Tras siglos de experiencia, no se necesitaban más pruebas, pero lo hemos vuelto a ver con el episodio de la destitución de Tomás Gómez. La cúpula nacional del PSOE, único partido de los no surgidos recientemente que presume de democracia interna, acaba de fulminar, sin más explicación que una encuesta de posibles resultados electorales, a su líder electo en Madrid.

El sentido común nos obliga a aceptar la teoría de las élites como axioma de la condición humana y a esforzarnos para hacerlo compatible con la democracia. Las elites existen y existirán. Y pensar que los sistemas puramente participativos eliminarían las estructuras organizativas en donde éstas germinan, es no haber salido todavía de la edad de la inocencia, como le ocurrió a Rousseau

Tan sólo se trata de sustraerles el poder endogámico que produce la organización interna, haciéndoles depender directamente de la mayoría, cuestión que, en los partidos, no se consigue simplemente con el procedimiento de primarias, por recomendable que éste sea.

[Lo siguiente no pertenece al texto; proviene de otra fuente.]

Definition load_lazy t (mapped : list Z) (disk_u : Z) : option (sym_err * sym_table) :=
  let current := str_count t in
  let target_count := Z.max current disk_u in
  '(ok, t) ← (if current <? target_count then sym_reserve_capacity t (target_count - current) 0 else Some (true, t));
  if negb ok then Some (SYM_OOM, t) else
  let cleared := if current <? disk_u
    then take (Z.to_nat current) (strings t) ++ replicate (Z.to_nat (disk_u - current)) None
           ++ drop (Z.to_nat disk_u) (strings t)
    else strings t in
  let t := with_lazy (with_strings t cleared target_count (clock t))
             (Some (Lazy mapped disk_u 0 12 (zlen mapped - 12))) in
  let validate_count := Z.min current disk_u in
  '(ok, t) ← (if validate_count =? 0 then Some (true, t) else sym_lazy_materialize_to_locked t (validate_count - 1));
  if negb ok then Some (SYM_CORRUPT, sym_lazy_unmap_locked t) else Some (SYM_OK, t).

Definition load_eager t (mapped : list Z) (disk_count : Z) : option (sym_err * sym_table) :=
  '(r, t) ← load_entries (Z.to_nat disk_count) t 0 (drop 12 mapped);
  match r with
  | inr e => Some (e, t)
  | inl rest =>
      if negb (zlen rest =? 0) then Some (SYM_CORRUPT, t) else
      '(e, g) ← ray_sym_rebuild_segments (Some t);
      match g with Some t => Some (e, t) | None => None end
  end.

(** [mapped]: the contents of the file. *)
Definition ray_sym_load g (mapped : list Z) : option (sym_err * option sym_table) :=
  locked g SYM_IO (λ t,
    if zlen mapped <? 12 then Some (SYM_CORRUPT, t) else
    magic ← rd 4 mapped;
    if negb (le_dec magic =? SYM_STRL_MAGIC) then Some (SYM_CORRUPT, t) else
    bs ← rd 8 (drop 4 mapped);
    let disk_count := s64 (le_dec bs) in
    if (disk_count <? 0) || (UINT32_MAX <? disk_count) then Some (SYM_CORRUPT, t) else
    if SYM_LAZY_LOAD_MIN_BYTES <=? zlen mapped then load_lazy t mapped disk_count
    else load_eager t mapped disk_count).
End sym.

El poder de las cúpulas de los partidos se debilita hasta el absoluto, cuando éstas no disponen de ningún mecanismo para impedir que cualquiera de sus afiliados se presente con garantías de éxito, no a unas primarias internas, sino directamente a unas elecciones. Y eso sólo se consigue reduciendo al máximo el tamaño del distrito electoral, de manera que el candidato no necesite el apoyo de una macro estructura para poder ganar unas elecciones, porque habría podido visitar y dirigirse personalmente a todos sus electores. Existe una fórmula, el sistema uninominal o de diputado de distrito, que refleja exactamente esta reivindicación.

El ejemplo del candidato disidente Olivier Falorni que le arrebató el escaño a Ségolène Royal, ex candidata a la presidencia de la República francesa y candidata oficial del Partido Socialista a la Asamblea Nacional por la misma circunscripción, que contaba con todo el apoyo del partido, es paradigmático.

¿A quién creen que se sometió Farloni en la Asamblea Nacional, a la disciplina impuesta por la elite que le negó la candidatura, o a los electores ante los que se presentó con un programa y de quienes obtuvo su acta de diputado?

Ésta es la gran diferencia existente entre nuestra partidocracia y la democracia gala.